*** Opening of DATA EXTRACTS ***
Definition ref_add (w x y ci : Z) : Ref :=
  mk_result w (x + y + ci) (2 ^ w <=? x + y + ci)
    (negb (in_signed w (sgn w x + sgn w y + ci))) (Some (16 <=? x mod 16 + y mod 16 + ci)).
Definition ref_sub (w x y ci : Z) : Ref :=
  mk_result w (x - y - ci) (x <? y + ci)
    (negb (in_signed w (sgn w x - sgn w y - ci))) (Some (x mod 16 <? y mod 16 + ci)).
Definition ref_logic (w r : Z) : Ref := mk_result w r false false None.
(** INC and DEC leave the carry alone. *)
Definition with_cf (cf : bool) (r : Ref) : Ref :=
  mkRef (r_res r) cf (r_zf r) (r_sf r) (r_of r) (r_pf r) (r_af r).

(** The CPU [c'] shows the flags of [r]; every other bit is that of [c]. *)
Definition flags_are {D} (c c' : CPUI386 D) (r : Ref) : Prop :=
  flags_ok c' /\ eflag c' 0 = r_cf r /\ eflag c' 2 = r_pf r /\ eflag c' 6 = r_zf r /\ eflag c' 7 = r_sf r /\
  eflag c' 11 = r_of r /\ (match r_af r with Some b => eflag c' 4 = b | None => True end) /\
  forall j, 0 <= j -> j ∉ arith_bits -> Z.testbit (flags c') j = Z.testbit (flags c) j.

(** The two differ in the flag state only. *)
Definition only_flags {D} (c c' : CPUI386 D) : Prop := c' = c <| cc := cc c' |> <| flags := flags c' |>.

(** An operand read without side effect, whatever the flag state. *)
Definition reads {D} (a : Operand D) (x : Z) (c : CPUI386 D) : Prop :=
  forall k f, la a (c <| cc := k |> <| flags := f |>) = Done (x, c <| cc := k |> <| flags := f |>).

(** ** Sign extension *)

(** An operand size. *)
Class OpSize (w : Z) : Prop := op_size : 8 <= w <= 32.
#[export] Instance op_size_8 : OpSize 8. Proof. unfold OpSize. lia. Qed.
#[export] Instance op_size_16 : OpSize 16. Proof. unfold OpSize. lia. Qed.
#[export] Instance op_size_32 : OpSize 32. Proof. unfold OpSize. lia. Qed.

Lemma pow2_half w : 0 < w -> 2 ^ w = 2 * 2 ^ (w - 1).
Proof. intros. rewrite <- Z.pow_succ_r by lia. f_equal. lia. Qed.

Section Sext.
Context (w : Z) `{OpSize w}.
Let Hw : 8 <= w <= 32 := op_size.

Lemma pow2_le_32 : 2 ^ w <= 2 ^ 32.
Proof. apply Z.pow_le_mono_r; lia. Qed.

Lemma sext_eq z : sext w z =
  if z mod 2 ^ w <? 2 ^ (w - 1) then z mod 2 ^ w else z mod 2 ^ w + (2 ^ 32 - 2 ^ w).
Proof.
  unfold sext, sgn, u32. pose proof pow2_le_32. pose proof (pow2_half w ltac:(lia)).
  pose proof (Z.mod_pos_bound z (2 ^ w) (pow2_pos w ltac:(lia))).
  cbv zeta. destruct (Z.ltb_spec (z mod 2 ^ w) (2 ^ (w - 1))).
  - apply Z.mod_small. lia.
  - replace (z mod 2 ^ w - 2 ^ w) with (z mod 2 ^ w + (2 ^ 32 - 2 ^ w) + (-1) * 2 ^ 32) by lia.
    rewrite Z.mod_add by lia. apply Z.mod_small. lia.
Qed.

Lemma inw_sext z : inw 32 (sext w z).
Proof. apply inw_u32. Qed.

(** It depends on the low bits only. *)
Lemma sext_mod z : sext w (z mod 2 ^ w) = sext w z.
Proof. rewrite !sext_eq. by rewrite Z.mod_mod by (pose proof (pow2_pos w); lia). Qed.
Lemma sext_u32 z : sext w (u32 z) = sext w z.
Proof. rewrite <- (sext_mod (u32 z)), <- (sext_mod z). unfold u32. by rewrite mod_mod_pow2 by lia. Qed.
Lemma sext_low z : sext w z mod 2 ^ w = z mod 2 ^ w.
Proof.
  rewrite sext_eq. pose proof (pow2_pos w ltac:(lia)). destruct (_ <? _); [by rewrite Z.mod_mod by lia|].
  replace (2 ^ 32 - 2 ^ w) with ((2 ^ (32 - w) - 1) * 2 ^ w).
  - rewrite Z.mod_add, Z.mod_mod by lia. done.
  - rewrite Z.mul_sub_distr_r, <- Z.pow_add_r by lia. replace (32 - w + w) with 32 by lia. lia.
Qed.
Lemma sext_congr y z : y mod 2 ^ w = z mod 2 ^ w -> sext w y = sext w z.
Proof. intros E. by rewrite <- sext_mod, E, sext_mod. Qed.
Lemma sext_shifted z : exists k, sext w z = z + k * 2 ^ w.
Proof.
  pose proof (sext_low z) as E. rewrite !Z.mod_eq in E by (pose proof (pow2_pos w); lia).
  exists (sext w z / 2 ^ w - z / 2 ^ w). lia.
Qed.
Lemma sext_add y z ci : sext w (sext w y + sext w z + ci) = sext w (y + z + ci).
Proof.
  apply sext_congr. destruct (sext_shifted y) as [ky ->], (sext_shifted z) as [kz ->].
  replace (y + ky * 2 ^ w + (z + kz * 2 ^ w) + ci) with (y + z + ci + (ky + kz) * 2 ^ w) by lia.
  by rewrite Z.mod_add by (pose proof (pow2_pos w); lia).
Qed.
Lemma sext_sub y z ci : sext w (sext w y - sext w z - ci) = sext w (y - z - ci).
Proof.
  apply sext_congr. destruct (sext_shifted y) as [ky ->], (sext_shifted z) as [kz ->].
  replace (y + ky * 2 ^ w - (z + kz * 2 ^ w) - ci) with (y - z - ci + (ky - kz) * 2 ^ w) by lia.
  by rewrite Z.mod_add by (pose proof (pow2_pos w); lia).
Qed.

Lemma sext_plus z k : sext w (sext w z + k) = sext w (z + k).
Proof.
  apply sext_congr. destruct (sext_shifted z) as [kz ->]. replace (z + kz * 2 ^ w + k) with (z + k + kz * 2 ^ w) by lia.
  by rewrite Z.mod_add by (pose proof (pow2_pos w); lia).
Qed.
Lemma sext_opp z : sext w (- sext w z) = sext w (- z).
Proof.
  apply sext_congr. destruct (sext_shifted z) as [kz ->]. replace (- (z + kz * 2 ^ w)) with (- z + (- kz) * 2 ^ w) by lia.
  by rewrite Z.mod_add by (pose proof (pow2_pos w); lia).
Qed.

(** Bits: the low ones are the value's, the others its sign. *)
Lemma sext_bit z j : 0 <= j < w -> Z.testbit (sext w z) j = Z.testbit z j.
Proof. intros. by rewrite <- (Z.mod_pow2_bits_low _ w), sext_low, Z.mod_pow2_bits_low by lia. Qed.
Lemma top_bit z : Z.testbit z (w - 1) = negb (z mod 2 ^ w <? 2 ^ (w - 1)).
Proof.
  rewrite <- (Z.mod_pow2_bits_low z w) by lia. pose proof (pow2_half w ltac:(lia)).
  pose proof (Z.mod_pos_bound z (2 ^ w) (pow2_pos w ltac:(lia))). set (r := z mod 2 ^ w) in *.
  rewrite Z.testbit_odd, Z.shiftr_div_pow2 by lia. destruct (Z.ltb_spec r (2 ^ (w - 1))).
  - by rewrite Z.div_small by lia.
  - replace (r / 2 ^ (w - 1)) with 1; [done|]. apply (Z.div_unique r (2 ^ (w - 1)) 1 (r - 2 ^ (w - 1))); lia.
Qed.
Lemma sext_sign z : Z.testbit (sext w z) 31 = Z.testbit z (w - 1).
Proof.
  rewrite top_bit, sext_eq. pose proof pow2_le_32. pose proof (pow2_half w ltac:(lia)).
  pose proof (Z.mod_pos_bound z (2 ^ w) (pow2_pos w ltac:(lia))).
  assert (2 ^ w <= 2 ^ 31 \/ w = 32) as Hc.
  { destruct (decide (w = 32)); [by right|left; apply Z.pow_le_mono_r; lia]. }
  assert (2 ^ (w - 1) <= 2 ^ 31) by (apply Z.pow_le_mono_r; lia).
  rewrite Z.testbit_odd, Z.shiftr_div_pow2 by lia. destruct (Z.ltb_spec (z mod 2 ^ w) (2 ^ (w - 1))).
  - by rewrite Z.div_small by lia.
  - match goal with |- Z.odd (?v / _) = _ => replace (v / 2 ^ 31) with 1; [done|];
      apply (Z.div_unique v (2 ^ 31) 1 (v - 2 ^ 31)); lia end.
Qed.
Lemma sext_top z : Z.shiftr (sext w z) 31 = b2z (Z.testbit z (w - 1)).
Proof.
  rewrite <- sext_sign. pose proof (inw_shiftr_to 1 31 (sext w z) ltac:(lia) ltac:(lia) (inw_sext z)) as Hi.
  rewrite Z.testbit_odd. unfold inw in Hi. assert (Z.shiftr (sext w z) 31 = 0 \/ Z.shiftr (sext w z) 31 = 1) as [-> | ->] by lia; done.
Qed.

(** Order: two [w]-bit values compare as their extensions. *)
Lemma sext_id z : inw w z -> sext w z = if z <? 2 ^ (w - 1) then z else z + (2 ^ 32 - 2 ^ w).
Proof. intros Hz. rewrite sext_eq. by rewrite (Z.mod_small z) by exact Hz. Qed.
Lemma sext_ltb y z : inw w y -> inw w z -> (sext w y <? sext w z) = (y <? z).
Proof.
  intros Hy Hz. rewrite !sext_id by done. pose proof pow2_le_32. unfold inw in *.
  destruct (Z.ltb_spec y (2 ^ (w - 1))), (Z.ltb_spec z (2 ^ (w - 1))), (Z.ltb_spec y z);
    first [done | apply Z.ltb_lt; lia | apply Z.ltb_ge; lia].
Qed.
Lemma sext_leb y z : inw w y -> inw w z -> (sext w y <=? sext w z) = (y <=? z).
Proof. intros. by rewrite !Z.leb_antisym, sext_ltb. Qed.
Lemma sext_eqb y z : inw w y -> inw w z -> (sext w y =? sext w z) = (y =? z).
Proof.
  intros Hy Hz. rewrite !sext_id by done. pose proof pow2_le_32. unfold inw in *.
  destruct (Z.ltb_spec y (2 ^ (w - 1))), (Z.ltb_spec z (2 ^ (w - 1))), (Z.eqb_spec y z);
    first [done | apply Z.eqb_eq; lia | apply Z.eqb_neq; lia].
Qed.
Lemma sext_zero z : (sext w z =? 0) = (z mod 2 ^ w =? 0).
Proof.
  rewrite <- sext_mod. assert (E : sext w 0 = 0).
  { rewrite sext_id by (split; [lia|apply pow2_pos; lia]). pose proof (pow2_pos (w - 1)).
    destruct (Z.ltb_spec 0 (2 ^ (w - 1))); lia. }
  rewrite <- E at 1. apply sext_eqb; [apply inw_mod; lia|split; [lia|apply pow2_pos; lia]].
Qed.
Lemma ROL_eval a b x n c : op_width w -> reads a x c -> reads b n c -> inw w x -> n mod w <> 0 ->
  let r := rotl w x (n mod w) in
  ROL_helper w a b c = (_ ← sa a (sext w r);
    rotate_flags (b2z (ref_rotate_cf OpROL r)) (b2z (ref_rotate_of OpROL r))) c.
Proof.
  intros Hw Ha Hb Hx Hn r. assert (8 <= w <= 32) by done. pose proof (Z.mod_pos_bound n w ltac:(lia)).
  assert (Hn0 : nz n = true). { unfold nz. destruct (Z.eqb_spec n 0) as [->|]; [by rewrite Z.mod_0_l in Hn by lia|done]. }
  unfold ROL_helper. rewrite (st_bind_done _ _ _ _ _ (reads_here _ _ _ Ha)), (st_bind_done _ _ _ _ _ (reads_here _ _ _ Hb)).
  rewrite mask_mod, Hn0 by done. unfold nz. rewrite (proj2 (Z.eqb_neq _ _) Hn). cbn [negb].
  rewrite shl32_done, shr32_done by lia. unfold mbind, ST_bind, lift. cbn [fst snd].
  rewrite rol_word by (done || lia). fold r.
  destruct (sa a (sext w r) c) as [[u c1]|]; [|done]. cbn [fst snd mret ST_ret].
  rewrite low_sext_bit, (sext_top w), lxor_b2z. done.
Qed.
Lemma ROR_eval a b x n c : op_width w -> reads a x c -> reads b n c -> inw w x -> n mod w <> 0 ->
  let r := rotr w x (n mod w) in
  ROR_helper w a b c = (_ ← sa a (sext w r);
    rotate_flags (b2z (ref_rotate_cf OpROR r)) (b2z (ref_rotate_of OpROR r))) c.
Proof.
  intros Hw Ha Hb Hx Hn r. assert (8 <= w <= 32) by done. pose proof (Z.mod_pos_bound n w ltac:(lia)).
  assert (Hn0 : nz n = true). { unfold nz. destruct (Z.eqb_spec n 0) as [->|]; [by rewrite Z.mod_0_l in Hn by lia|done]. }
  unfold ROR_helper. rewrite (st_bind_done _ _ _ _ _ (reads_here _ _ _ Ha)), (st_bind_done _ _ _ _ _ (reads_here _ _ _ Hb)).
  rewrite mask_mod, Hn0 by done. unfold nz. rewrite (proj2 (Z.eqb_neq _ _) Hn). cbn [negb].
  rewrite shl32_done, shr32_done by lia. unfold mbind, ST_bind, lift. cbn [fst snd].
  rewrite ror_word by (done || lia). fold r.
  destruct (sa a (sext w r) c) as [[u c1]|]; [|done]. cbn [fst snd mret ST_ret].
  rewrite low_bit, right_overflow, (sext_bit w) by lia. done.
Qed.
Lemma RCL_eval a b x n c : flags_ok c -> reads a x c -> reads b n c -> inw w x -> n mod 32 mod (w + 1) <> 0 ->
  let r := rotl (w + 1) (with_carry w x (eflag c 0)) (n mod 32 mod (w + 1)) in
  RCL_helper w a b c =
    sa a (sext w r) (rotated c (b2z (ref_rotate_cf OpRCL r)) (b2z (ref_rotate_of OpRCL r))).
Proof.
  intros Hok Ha Hb Hx Hn r. assert (8 <= w <= 32) by done. pose proof (Z.mod_pos_bound (n mod 32) (w + 1) ltac:(lia)).
  pose proof (count_range n). assert (n mod 32 mod (w + 1) <= n mod 32) by (apply Z.mod_le; lia).
  set (y := n mod 32 mod (w + 1)) in *.
  unfold RCL_helper. rewrite (st_bind_done _ _ _ _ _ (reads_here _ _ _ Ha)), (st_bind_done _ _ _ _ _ (reads_here _ _ _ Hb)), count_low.
  fold y. unfold nz. rewrite (proj2 (Z.eqb_neq _ _) Hn). cbn [negb].
  rewrite (st_bind_done _ _ c (b2z (eflag c 0)) c) by (unfold fetch_CF, lift; by rewrite (carry_in c Hok)).
  assert (Ev : (if negb (y =? 1) then shr32 x (w + 1 - y) else Done 0) = Done (if negb (y =? 1) then Z.shiftr x (w + 1 - y) else 0)).
  { destruct (Z.eqb_spec y 1); [done|]. cbn [negb]. rewrite shr32_done by lia. done. }
  rewrite Ev, !shl32_done, shr32_done by lia. rewrite !lift_bind. rewrite rcl_word by (done || lia). fold r.
  rewrite (st_bind_done _ _ _ _ _ (rotate_flags_eval _ _ _)). rewrite low_bit, (sext_top w) by lia.
  assert (Er : ref_rotate_cf OpRCL r = Z.testbit x (w - y)).
  { cbn [ref_rotate_cf]. unfold r. rewrite rotl_bit by (try apply inw_with_carry; done || lia).
    destruct (Z.ltb_spec w y); [lia|]. rewrite with_carry_bit by (done || lia). destruct (Z.eqb_spec (w - y) w); [lia|done]. }
  rewrite lxor_b2z, <- Er. done.
Qed.
Lemma RCR_eval a b x n c : flags_ok c -> reads a x c -> reads b n c -> inw w x -> n mod 32 mod (w + 1) <> 0 ->
  let r := rotr (w + 1) (with_carry w x (eflag c 0)) (n mod 32 mod (w + 1)) in
  RCR_helper w a b c =
    sa a (sext w r) (rotated c (b2z (ref_rotate_cf OpRCR r)) (b2z (ref_rotate_of OpRCR r))).
Proof.
  intros Hok Ha Hb Hx Hn r. assert (8 <= w <= 32) by done. pose proof (Z.mod_pos_bound (n mod 32) (w + 1) ltac:(lia)).
  pose proof (count_range n). assert (n mod 32 mod (w + 1) <= n mod 32) by (apply Z.mod_le; lia).
  set (y := n mod 32 mod (w + 1)) in *.
  unfold RCR_helper. rewrite (st_bind_done _ _ _ _ _ (reads_here _ _ _ Ha)), (st_bind_done _ _ _ _ _ (reads_here _ _ _ Hb)), count_low.
  fold y. unfold nz. rewrite (proj2 (Z.eqb_neq _ _) Hn). cbn [negb].
  rewrite (st_bind_done _ _ c (b2z (eflag c 0)) c) by (unfold fetch_CF, lift; by rewrite (carry_in c Hok)).
  assert (Ev : (if negb (y =? 1) then shl32 x (w + 1 - y) else Done 0) = Done (if negb (y =? 1) then u32 (Z.shiftl x (w + 1 - y)) else 0)).
  { destruct (Z.eqb_spec y 1); [done|]. cbn [negb]. rewrite shl32_done by lia. done. }
  rewrite Ev, !shl32_done, shr32_done by lia. rewrite !lift_bind. rewrite rcr_word by (done || lia). fold r.
  rewrite (st_bind_done _ _ _ _ _ (rotate_flags_eval _ _ _)). rewrite low_bit, right_overflow, (sext_bit w) by lia.
  assert (Er : ref_rotate_cf OpRCR r = Z.testbit (u32 (Z.shiftl x (w - y))) (w - 1)).
  { cbn [ref_rotate_cf]. unfold r. rewrite rotr_rotl, rotl_bit, u32_shl_bit by (try apply inw_with_carry; done || lia).
    destruct (Z.ltb_spec w (w + 1 - y)); [lia|]. rewrite with_carry_bit by (done || lia).
    destruct (Z.eqb_spec (w - (w + 1 - y)) w); [lia|]. f_equal. lia. }
  rewrite <- Er. done.
Qed.

Definition stores_quietly a : Prop :=
  forall v c, exists c', sa a v c = Done (tt, c') /\ flags c' = flags c /\ cc c' = cc c.

(** Storing the result and showing its carry and overflow, in one order or the other. *)
Definition rotates (m : ST (CPUI386 D) unit) a (r : Z) (cf o : bool) c : Prop :=
  exists c0 c0' c2, m c = Done (tt, c2) /\ only_flags c c0 /\ sa a (sext w r) c0 = Done (tt, c0') /\ only_flags c0' c2 /\
    flags_ok c2 /\ eflag c2 0 = cf /\ eflag c2 11 = o /\ forall j, 0 <= j -> j <> 0 -> j <> 11 -> eflag c2 j = eflag c j.

Lemma flags_ok_ext c c' : flags c' = flags c -> cc c' = cc c -> flags_ok c -> flags_ok c'.
Proof.
  intros Hf Hc [H1 H2 H3 H4 H5 H6]. unfold lazy in H6. constructor; unfold lazy; rewrite ?Hc, ?Hf; done.
Qed.

Lemma store_then_rotate a r cf o c : flags_ok c -> stores_quietly a ->
  rotates (_ ← sa a (sext w r); rotate_flags (b2z cf) (b2z o)) a r cf o c.
Proof.
  intros Hok Hq. destruct (Hq (sext w r) c) as (c' & E & Hf & Hc). pose proof (flags_ok_ext c c' Hf Hc Hok) as Hok'.
  destruct (rotate_flags_shows c' _ _ Hok' (bool_val_b2z cf) (bool_val_b2z o)) as (Hok2 & E0 & E11 & Ej).
  rewrite b2z_1 in E0, E11. exists c, c', (rotated c' (b2z cf) (b2z o)).
  split; [by rewrite (st_bind_done _ _ _ _ _ E)|]. split; [by destruct c|]. split; [done|]. split; [done|]. split; [done|].
  split; [done|]. split; [done|]. intros j Hj H0 H11. rewrite Ej by done. by apply eflag_ext.
Qed.
Lemma rotate_then_store a r cf o c (m : ST (CPUI386 D) unit) : flags_ok c -> stores_quietly a ->
  m c = sa a (sext w r) (rotated c (b2z cf) (b2z o)) -> rotates m a r cf o c.
Proof.
  intros Hok Hq Hm. set (c0 := rotated c (b2z cf) (b2z o)) in *. destruct (Hq (sext w r) c0) as (c' & E & Hf & Hc).
  destruct (rotate_flags_shows c _ _ Hok (bool_val_b2z cf) (bool_val_b2z o)) as (Hok2 & E0 & E11 & Ej).
  rewrite b2z_1 in E0, E11. fold c0 in Hok2, E0, E11, Ej. exists c0, c', c'. rewrite Hm. split; [done|]. split; [done|]. split; [done|].
  split; [by destruct c'|]. split; [by apply (flags_ok_ext c0)|]. rewrite !(eflag_ext c0 c') by done.
  split; [done|]. split; [done|]. intros j Hj H0 H11. rewrite (eflag_ext c0 c') by done. by apply Ej.
Qed.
*** Close of DATA EXTRACTS ***
§ WHAT TO WORK ON: Among the records above, a stretch begins at the line containing "(** Storing the" and ends at the line containing "flags_ok c2 /\". Restate that stretch word for word, and nothing else.

§ WRITTEN ANSWER:
(** Storing the result and showing its carry and overflow, in one order or the other. *)
Definition rotates (m : ST (CPUI386 D) unit) a (r : Z) (cf o : bool) c : Prop :=
  exists c0 c0' c2, m c = Done (tt, c2) /\ only_flags c c0 /\ sa a (sext w r) c0 = Done (tt, c0') /\ only_flags c0' c2 /\
    flags_ok c2 /\ eflag c2 0 = cf /\ eflag c2 11 = o /\ forall j, 0 <= j -> j <> 0 -> j <> 11 -> eflag c2 j = eflag c j.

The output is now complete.